Aunque no tenga el glamour (prefiero glamur) de aquella magdalena de Proust cuyo sabor conducía al comensal hacia aromas de tiempos pasados, cada roscón de reyes, en su humildad ibérica, también invoca la memoria de años anteriores. Quizás roscones multitudinarios, quizás roscones alegres aquellos de los que no nos dimos cuenta que eran felices porque a su alrededor se reunía un grupo de personas que se querían y otro año celebraban su presencia allí, motivo de aquella circunferencia glaseada. Quizás roscones íntimos para dos, o roscones fallidos en su caja directos a la basura con un premio interior huérfano de sonrisas. Como la propia existencia, cada roscón comido deja en el aire la pregunta por el siguiente, como cada enero que certifica un diciembre difunto en sus doce campanadas. Los ritos calman el dolor. Así este roscón que me conduce hasta mi niñez antequerana y aquellos días en que supe quiénes eran en realidad los Magos. Una manzana comida en el Paraíso Terrenal que acotaba la vida como un suceso misterioso, y del que el niño es expulsado de la forma más abrupta hacia el frío de tanta realidad. Vivir no es más que subir los escalones de una decepción perpetua. Hay quien sabe hacerlo a lo Fred Astaire y quien sólo sabe poner un pie delante de otro hasta que no encuentre el escalón. El roscón de reyes conmemora el final de aquella inocencia que llevaba de la mano al niño nervioso a la cama, con un ojo medio abierto por si podía capturar a aquellos escurridizos benefactores que, aunque voluntariosos, casi nunca me traían lo que había pedido por escrito e incluso entregado en mano para que no cupiera duda ni extravío. Me conformaba con lo que venía y siempre, siempre, había algún niño, mejor que yo según creía entonces, que tenía aquella bici, el rifle o la patineta que yo había solicitado con toda educación y sin atisbos de coacciones ni chantajes de ninguna clase.

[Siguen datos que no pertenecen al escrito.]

(* ===== verification/KnxKeyringSpec.v ===== *)
(** * Theorems about keyrings

    Base64 read exactly; what the signature covers; decryption of what was encrypted; that no
    document makes the loader fault; and that a client and a server configured from one keyring
    hold the same secrets ([KnxKeyring]). *)

From Stdlib Require Import Sorted.
From stdpp Require Import strings vector sorting.
From S2P Require Import Prelude KnxAddress Http3 Http3Message NetAddress KnxXml KnxXmlSpec KnxSecure KnxSecureCommon KnxCrypto KnxClientSession KnxServerSessions KnxDataSecure KnxKeyring.
#[local] Open Scope Z_scope.

(** ** Base64 *)

Definition digit64 (v : Z) : Z := nth (Z.to_nat v) alphabet 0.

Lemma digit64_check : forallb (fun n => let v := Z.of_nat n in (base64_value (digit64 v) =? v) && negb (digit64 v =? equals_sign)) (seq 0 64) = true.
Proof. vm_compute. reflexivity. Qed.

Lemma base64_value_digit (v : Z) : 0 <= v < 64 -> base64_value (digit64 v) = v /\ digit64 v <> equals_sign.
Proof.
  intros Hv. pose proof (proj1 (forallb_forall _ _) digit64_check (Z.to_nat v)) as H. cbn beta zeta in H. rewrite Z2Nat.id in H by lia.
  assert (In (Z.to_nat v) (seq 0 64)) as Hin by (apply in_seq; lia). specialize (H Hin). apply andb_true_iff in H as [H1%Z.eqb_eq H2%negb_true_iff]. split; [done|]. by apply Z.eqb_neq.
Qed.

Lemma base64_value_check : forallb (fun n => let c := Z.of_nat n in (base64_value c <? 0) || ((base64_value c <? 64) && (digit64 (base64_value c) =? c))) (seq 0 128) = true.
Proof. vm_compute. reflexivity. Qed.

Lemma base64_value_inv (c : Z) : 0 <= base64_value c -> base64_value c < 64 /\ c = digit64 (base64_value c).
Proof.
  intros Hc. assert (0 <= c < 128) as Hr.
  { revert Hc. unfold base64_value. repeat case_if; bool_hyps; repeat match goal with H : (_ <=? _) = true |- _ => apply Z.leb_le in H | H : (_ =? _) = true |- _ => apply Z.eqb_eq in H end; lia. }
  pose proof (proj1 (forallb_forall _ _) base64_value_check (Z.to_nat c)) as H. cbn beta zeta in H. rewrite Z2Nat.id in H by lia.
  assert (In (Z.to_nat c) (seq 0 128)) as Hin by (apply in_seq; lia). specialize (H Hin). apply orb_true_iff in H as [H%Z.ltb_lt|H]; [lia|].
  apply andb_true_iff in H as [H1%Z.ltb_lt H2%Z.eqb_eq]. by split.
Qed.

(** The 24 bits of four digits. *)
Definition bits_of (v0 v1 v2 v3 : Z) : Z := ((v0 * 64 + v1) * 64 + v2) * 64 + v3.

Lemma bits_push (bits v : Z) : 0 <= bits < 2 ^ 18 -> 0 <= v < 64 -> u32 (Z.lor (u32 (Z.shiftl bits 6)) (u32 v)) = bits * 64 + v.
Proof.
  intros Hb Hv. rewrite (u32_id (Z.shiftl bits 6)), (u32_id v) by (unfold is_u32; rewrite ?Z.shiftl_mul_pow2 by lia; lia). rewrite lor_shiftl_add by lia. apply u32_id. unfold is_u32. lia.
Qed.
(* ===== verification/KnxDptSpec.v ===== *)
(** * Theorems about datapoint types

    What a type promises the telegrams that carry it is the class [TraitsLaws]: encoded values are
    decoded again, values out of range are refused, and what is decoded is in range.  Every type
    but the two-octet float has an instance.  [wire_format] lists these types with their ranges and
    what they look like on the wire, and the theorems are about the types it lists. *)

From Stdlib Require Import SpecFloat.
From S2P Require Import Prelude KnxAddress KnxCemi KnxDpt.
#[local] Open Scope Z_scope.

Definition view_of (p : dpt_payload) : value_view := {| vv_compacted := dp_compacted p; vv_compact_value := dp_compact_value p; vv_octets := dp_octets p |}.

(** A payload of that many bits. *)
Definition payload_of_size (bits : Z) (p : dpt_payload) : Prop :=
  if bits <=? 6 then dp_compacted p = true /\ dp_octets p = [] /\ 0 <= dp_compact_value p < 2 ^ bits
  else dp_compacted p = false /\ dp_compact_value p = 0 /\ bytes_ok (dp_octets p) /\ Z.of_nat (length (dp_octets p)) = (bits + 7) / 8.

Definition view_ok (v : value_view) : Prop := is_u8 (vv_compact_value v) /\ bytes_ok (vv_octets v).

Class TraitsLaws (main : Z) {t : Traits main} := {
  (** What the C++ type of the value holds. *)
  typed : value_t main -> Prop;
  (** What the wire format can say. *)
  representable : value_t main -> Prop;
  encode_exact : forall v, typed v -> representable v ->
    exists p d, dpt_encode main v = Ret p /\ describe main = Ret d /\ payload_of_size (ds_bit_size d) p /\ dpt_decode main (view_of p) = Ret v;
  encode_refuses : forall v, typed v -> ~ representable v -> dpt_encode main v = Fail value_out_of_range;
  decode_in_range : forall view v, view_ok view -> dpt_decode main view = Ret v -> typed v /\ representable v;
  decode_no_fault : forall view, defined (dpt_decode main view);
}.
#[global] Arguments typed main {_ _} _.
#[global] Arguments representable main {_ _} _.

(** ** Reading and writing *)

Lemma write_ok (n : nat) (raw : Z) : bytes_ok (dp_octets (write_unsigned n raw)) /\ length (dp_octets (write_unsigned n raw)) = n.
Proof.
  split; [|cbn; by rewrite length_map, length_seq]. unfold bytes_ok. cbn. apply List.Forall_forall. intros o (i & <- & _)%in_map_iff. apply u8_is.
Qed.

Lemma read_written_1 (raw : Z) : read_unsigned 1 (view_of (write_unsigned 1 raw)) = Ret (raw mod 2 ^ 8).
Proof. cbn. by rewrite Z.shiftr_0_r. Qed.

Lemma octet_push (acc o : Z) : 0 <= acc < 2 ^ 24 -> is_u8 o -> Z.lor (u32 (Z.shiftl acc 8)) o = acc * 256 + o.
Proof.
  unfold is_u8. intros Ha Ho. rewrite u32_id by (unfold is_u32; rewrite Z.shiftl_mul_pow2 by lia; lia). by rewrite lor_shiftl_add by lia.
Qed.

(** The number that octets make. *)
Lemma read_octets_sum (os : bytes) (n i : nat) (acc : Z) :
  bytes_ok os -> (i + n = length os)%nat -> (length os <= 4)%nat -> 0 <= acc < 256 ^ Z.of_nat i ->
  exists v, read_octets os n i acc = Ret v /\ v = fold_left (fun a o => a * 256 + o) (drop i os) acc /\ 0 <= v < 256 ^ Z.of_nat (length os).
Proof.
  intros Hos. revert i acc. induction n as [|n IH]; intros i acc Hi Hl Ha.
  - exists acc. rewrite drop_ge by lia. replace (length os) with i by lia. done.
  - destruct (rd_defined (E := knx_error) os i ltac:(lia)) as (o & Eo & Ho). pose proof (Forall_lookup_1 _ _ _ _ Hos Ho) as Hu. cbn in Hu. cbn [read_octets]. rewrite Eo. cbn [rbind].
    assert (256 ^ Z.of_nat i <= 256 ^ 3) by (apply Z.pow_le_mono_r; lia).
    rewrite octet_push by (done || lia). unfold is_u8 in Hu.
    destruct (IH (S i) (acc * 256 + o) ltac:(lia) Hl) as (v & Ev & -> & Hv); [rewrite Nat2Z.inj_succ, Z.pow_succ_r by lia; lia|].
    exists (fold_left (fun a o => a * 256 + o) (drop (S i) os) (acc * 256 + o)). split_and!; [done| |lia|lia]. by rewrite (drop_S _ _ _ Ho).
Qed.

Lemma read_unsigned_sum (n : nat) (view : value_view) (raw : Z) :
  (n <= 4)%nat -> view_ok view -> read_unsigned n view = Ret raw -> 0 <= raw < 256 ^ Z.of_nat n.
Proof.
  intros Hn [_ Hv] H. unfold read_unsigned in H. case_if_in H; [done|]. apply orb_false_iff in G as [_ G%negb_false_iff%Nat.eqb_eq].
  destruct (read_octets_sum (vv_octets view) n 0 0 Hv ltac:(lia) ltac:(lia) ltac:(cbn; lia)) as (v & Ev & _ & Hb). rewrite Ev in H. injection H as <-. by rewrite <- G.
Qed.

Lemma read_unsigned_defined (n : nat) (view : value_view) : (n <= 4)%nat -> defined (read_unsigned n view).
Proof.
  intros Hn. unfold read_unsigned. case_if; [done|]. apply orb_false_iff in G as [_ G%negb_false_iff%Nat.eqb_eq].
  assert (forall os k i acc, (i + k = length os)%nat -> defined (read_octets os k i acc)) as H.
  { intros os k. induction k as [|k IH]; intros i acc Hi; [done|]. cbn [read_octets]. destruct (rd_defined (E := knx_error) os i ltac:(lia)) as (o & -> & _). cbn [rbind]. apply IH. lia. }
  apply H. lia.
Qed.
(** * Hierarchical sampling for active learning: the sampler of
    [HierarchicalSampler.py], embedded and verified.

    The Python objects are embedded as follows.
    - [self.nodes], a dict from node id to a mutable [Node] object, is an
      arena: a finite map from ids to node records.  A reference to a [Node]
      (the fields [left], [right], [parent], the entries of [subtree_leaves])
      is the id of that node, which is the key it is stored under.
    - Python's floats are kept behind an interface ([Arith]); the sampler is
      written once over that interface.  Two implementations are given: IEEE
      binary64 (the kernel's primitive floats), on which the sampler runs, and
      the real numbers extended with infinities, on which the exact identities
      of the weights and of the estimates are proved.
    - Exceptions and non-termination are outcomes ([res]).
    - The random draws of [np.random.choice] and [random.choice] are read from
      a tape of naturals, one entry per draw. *)

From Stdlib Require Import ZArith Lia List Bool PrimFloat Uint63 Reals Lra.
From stdpp Require Import base option list gmap sets fin_maps.
(** * A shallow embedding of [refinery.py]: Predictor, FeedbackModule,
    Validation, RetryAdapter and Retrier.

    The Python code runs against the [dspy] framework.  The parts of it the
    module touches are modelled as an explicit state:
    - [dspy.settings.adapter], the ambient request-construction mechanism,
      read by [dspy.Predict] (as [settings.adapter or ChatAdapter()]) and by
      [Retrier.retry_context], and temporarily replaced by [dspy.context];
    - the LM history: one entry per prediction-engine invocation, holding the
      request the adapter built;
    - [dspy.settings.trace], appended to by [FeedbackModule.__call__];
    - the scope events of [dspy.context] (entry with the installed adapter,
      exit), which restores the previous settings in a [finally] block;
    - a spy counter, touched by nothing in the code, that a test wraps
      around a module to count its invocations.
    Python exceptions are the [Raise] outcome of a state-and-error monad in
    which the state reached at the raise point is kept, as in Python. *)

From Stdlib Require Import String Ascii List QArith Lia ZArith.
Import ListNotations.
Open Scope string_scope.
Open Scope list_scope.

(** ** Data *)

(** A signature field: its name and its description. *)
Definition Field := (string * string)%type.

(** [dspy.Signature]: input fields and output fields, in order. *)
Record Signature := mkSignature {
  sig_inputs : list Field;
  sig_outputs : list Field
}.

(** [Signature.append(name, InputField(desc))]: [insert(-1, ...)], which
    places a new input field after the existing ones; a derived signature,
    the original is untouched. *)
Definition sig_append (s : Signature) (name desc : string) : Signature :=
  mkSignature (sig_inputs s ++ [(name, desc)]) (sig_outputs s).

(** A Python [dict] from field names to values, in insertion order. *)
Definition Dict := list (string * string).

Fixpoint dict_get (d : Dict) (k : string) : option string :=
  match d with
  | [] => None
  | (k', v) :: d' => if String.eqb k k' then Some v else dict_get d' k
  end.

(** [d | {k: v}]: an existing key keeps its place and takes the new value,
    a new key goes last. *)
Fixpoint dict_set (d : Dict) (k v : string) : Dict :=
  match d with
  | [] => [(k, v)]
  | (k', v') :: d' =>
      if String.eqb k k' then (k', v) :: d' else (k', v') :: dict_set d' k v
  end.

(** [Input[T]] (a [dspy.Example]) and [Output[T]] (a [dspy.Prediction]):
    field values by name. *)
Definition Input := Dict.
Definition Output := Dict.

(** [Feedback(evaluation, feedback=None)]; the float score is a rational. *)
Record Feedback := mkFeedback {
  evaluation : Q;
  feedback : option string
}.

(** Adapters.  A base adapter (such as [dspy.ChatAdapter]) is known by its
    name; [RetryAdapter(adapter, feedback)] wraps another adapter. *)
Inductive Adapter :=
| BaseAdapter (name : string)
| RetryAdapter (adapter : Adapter) (feedback : string).

(** What a base adapter receives: the request sent to the language model
    (the [lm] and [lm_kwargs] arguments pass through unchanged and are
    left out). *)
Record Request := mkRequest {
  req_adapter : string;
  req_signature : Signature;
  req_inputs : Dict
}.

Definition hint_name := "hint_".
Definition hint_desc := "A hint to the module from an earlier run".

(** [Adapter.__call__(lm, lm_kwargs, signature, demos, inputs)];
    [RetryAdapter.__call__] is lines 99-103. *)
Fixpoint adapter_call (a : Adapter) (signature : Signature) (inputs : Dict)
  : Request :=
  match a with
  | BaseAdapter b => mkRequest b signature inputs
  | RetryAdapter adapter fb =>
      let modified_signature := sig_append signature hint_name hint_desc in
      adapter_call adapter modified_signature (dict_set inputs hint_name fb)
  end.

(** [dspy.settings.adapter or dspy.ChatAdapter()]. *)
Definition default_adapter (a : option Adapter) : Adapter :=
  match a with
  | Some a' => a'
  | None => BaseAdapter "ChatAdapter"
  end.

(** ** Effects *)

Inductive Exn :=
| AssertionError (msg : string)
| RuntimeError (msg : string)
| EngineError (msg : string).

Inductive res (A : Type) :=
| Ok (a : A)
| Raise (e : Exn).
Arguments Ok {A} a.
Arguments Raise {A} e.

Inductive ScopeEvent :=
| Enter (a : Adapter)
| Exit.

Record St := mkSt {
  st_adapter : option Adapter;
  st_history : list Request;
  st_trace : list (Input * Output * Feedback);
  st_scopes : list ScopeEvent;
  st_calls : nat
}.

Definition set_adapter (a : option Adapter) (s : St) : St :=
  mkSt a (st_history s) (st_trace s) (st_scopes s) (st_calls s).
Definition log_request (r : Request) (s : St) : St :=
  mkSt (st_adapter s) (st_history s ++ [r]) (st_trace s) (st_scopes s)
    (st_calls s).
Definition log_trace (e : Input * Output * Feedback) (s : St) : St :=
  mkSt (st_adapter s) (st_history s) (st_trace s ++ [e]) (st_scopes s)
    (st_calls s).
Definition log_scope (e : ScopeEvent) (s : St) : St :=
  mkSt (st_adapter s) (st_history s) (st_trace s) (st_scopes s ++ [e])
    (st_calls s).
Definition bump_calls (s : St) : St :=
  mkSt (st_adapter s) (st_history s) (st_trace s) (st_scopes s)
    (S (st_calls s)).

Definition M (A : Type) := St -> res A * St.

Definition ret {A} (a : A) : M A := fun s => (Ok a, s).
Definition raise {A} (e : Exn) : M A := fun s => (Raise e, s).
Definition bind {A B} (m : M A) (k : A -> M B) : M B :=
  fun s => match m s with
           | (Ok a, s') => k a s'
           | (Raise e, s') => (Raise e, s')
           end.

Notation "x <- m ;; k" := (bind m (fun x => k))
  (at level 61, m at next level, right associativity).
Notation "m ;;; k" := (bind m (fun _ => k))
  (at level 61, right associativity).

(** ** The prediction engine, Predictor, FeedbackModule and Validation *)

(** The language model: its answer to the [n]-th invocation, given the
    request; it may raise. *)
Definition Engine := nat -> Request -> res Output.

(** [FeedbackModule.__call__] (lines 46-50): [forward] is the scoring
    strategy, a pure function; the result is appended to the trace. *)
Definition feedback_call (fm : Input -> Output -> Feedback) (input : Input)
  (output : Output) : M Feedback :=
  fun s => let fb := fm input output in (Ok fb, log_trace (input, output, fb) s).

(** [Validation(feedback_module, validation_threshold)]. *)
Record Validation := mkValidation {
  v_feedback_module : Input -> Output -> Feedback;
  validation_threshold : Q
}.

(** [Validation.__call__] / [Validation.forward] (lines 66-71):
    [feedback.evaluation >= self.validation_threshold]. *)
Definition validation_call (v : Validation) (input : Input) (output : Output)
  : M bool :=
  fb <- feedback_call (v_feedback_module v) input output ;;
  ret (Qle_bool (validation_threshold v) (evaluation fb)).

(** A Predictor: the signature it fulfils and its optional validation. *)
Record Predictor := mkPredictor {
  p_signature : Signature;
  validation : option Validation
}.

Definition assert_msg := "Output failed to pass validation".
Definition exhausted_msg := "Could not obtain proper result".

Section WithEngine.
Variable engine : Engine.

(** One prediction-engine invocation ([dspy.Predict] as in [QAModule]): the
    ambient adapter ([settings.adapter or ChatAdapter()]) builds the request,
    which is recorded in the LM history and answered by the engine. *)
Definition engine_call (signature : Signature) (inputs : Dict) : M Output :=
  fun s =>
    let r := adapter_call (default_adapter (st_adapter s)) signature inputs in
    (engine (length (st_history s)) r, log_request r s).

(** [Predictor.forward]: the mapping delegated to the engine. *)
Definition predictor_forward (p : Predictor) (input : Input) : M Output :=
  engine_call (p_signature p) input.

(** [Predictor.__call__] (lines 84-88). *)
Definition predictor_call (p : Predictor) (input : Input) : M Output :=
  output <- predictor_forward p input ;;
  (match validation p with
   | Some v =>
       ok <- validation_call v input output ;;
       if ok then ret tt else raise (AssertionError assert_msg)
   | None => ret tt
   end) ;;;
  predictor_forward p input.

End WithEngine.

(** ** Scopes and the Retrier *)

(** The context managers [Retrier.retry_context] returns. *)
Inductive Ctx :=
| NullContext
| DspyContext (adapter : Adapter).

(** [with ctx: body]: [contextlib.nullcontext()] does nothing;
    [dspy.context(adapter=a)] installs [a] and, on every exit path, restores
    the settings it found. *)
Definition with_ctx {A} (c : Ctx) (body : M A) : M A :=
  fun s =>
    match c with
    | NullContext => body s
    | DspyContext a =>
        let (r, s2) := body (log_scope (Enter a) (set_adapter (Some a) s)) in
        (r, log_scope Exit (set_adapter (st_adapter s) s2))
    end.

(** [Retrier.retry_context] (lines 123-134): [if not feedback] holds for
    [None] and for the empty string. *)
Definition retry_context (fb : option string) (s : St) : Ctx :=
  match fb with
  | None => NullContext
  | Some f =>
      if String.eqb f "" then NullContext
      else DspyContext (RetryAdapter (default_adapter (st_adapter s)) f)
  end.

(** [with self.retry_context(feedback=...): body]: the context is built from
    the settings at entry. *)
Definition with_retry_context {A} (fb : option string) (body : M A) : M A :=
  fun s => with_ctx (retry_context fb s) body s.

(** [Retrier(module, feedback_module, N, threshold)]; [self.module(input=...)]
    is any callable, such as [predictor_call engine p]. *)
Record Retrier := mkRetrier {
  module : Input -> M Output;
  feedback_module : Input -> Output -> Feedback;
  N : Z;
  threshold : Q
}.

(** [feedback.feedback if feedback else None]. *)
Definition prior_note (fb : option Feedback) : option string :=
  match fb with
  | Some f => feedback f
  | None => None
  end.

(** One iteration of the loop of [Retrier.forward] (lines 140-142). *)
Definition retrier_attempt (r : Retrier) (input : Input)
  (fb : option Feedback) : M (Output * Feedback) :=
  output <- with_retry_context (prior_note fb) (module r input) ;;
  f <- feedback_call (feedback_module r) input output ;;
  ret (output, f).

(** The loop of [Retrier.forward] with [n] iterations left (lines 139-145). *)
Fixpoint retrier_loop (r : Retrier) (input : Input) (n : nat)
  (fb : option Feedback) : M Output :=
  match n with
  | O => raise (RuntimeError exhausted_msg)
  | S n' =>
      p <- retrier_attempt r input fb ;;
      let '(output, f) := p in
      if Qle_bool (threshold r) (evaluation f) then ret output
      else retrier_loop r input n' (Some f)
  end.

Ya digo, la vida despliega una carrera de obstáculos con una meta en forma de camposanto al final. Hay quien sabe recorrer el camino como Julie Andrews y quien lo hace con el mismo gracejo de una morsa. Pero también hay quien tira hacia adelante con idéntica magia a la de aquellos niños que se llevaban los mejores objetos de la tienda y que uno ahora, cuando deambula desde hace mucho expulsado del paraíso de la niñez, sabe que quizás nunca fueron mejores, sino que tuvieron suerte y punto. Y estas son las graves lecciones que hay que anotar en el equipaje de la razón. La sociedad española se ha convertido en el abrevadero de inútiles y corruptos que reptan desde las alcantarillas de instituciones públicas, partidos políticos y sindicatos. Sus regalos oscilan entre los que llevan envoltorio con sello suizo y los que llevan el del registro de la propiedad. También los hay más modestos y se conforman con subvenciones, pensiones o sueldos con cargo al patrimonio español. No han sabido ser tan buenos niños como los anteriores. De los reyes, de los Borbones, no cabe sino decir que para muchos supusieron una decepción semejante a la de los Magos de Oriente. Acompañados por camellos pero siempre honrados. La ocasión hizo un yerno ladrón y, según se vio, también un cazador de elefantes que gritó con una sola foto a la sociedad española que ellos eran los reyes, pero no nuestros padres, ni en un sentido figurado. Tras la euforia de los años del ladrillo en que se cimentó la putrefacción que hoy respiramos, la sociedad española se come el roscón de reyes con la esperanza de que sea otro el que pague la torpeza de sus gobernantes. La Generalitat catalana busca que Andalucía asuma sus miserias y la Junta se exhibe de faralaes; con una mano hurga por si le sale el premio, mientras tiende la de pedir. Papá Noël viene aquí a veranear; no quiere saber nada de regalos. Y los reyes, los Borbones, han mostrado su verdadera condición en el peor momento. Tomaremos este roscón de reyes con un tazón de amnesia y mucha azúcar para que no se atragante.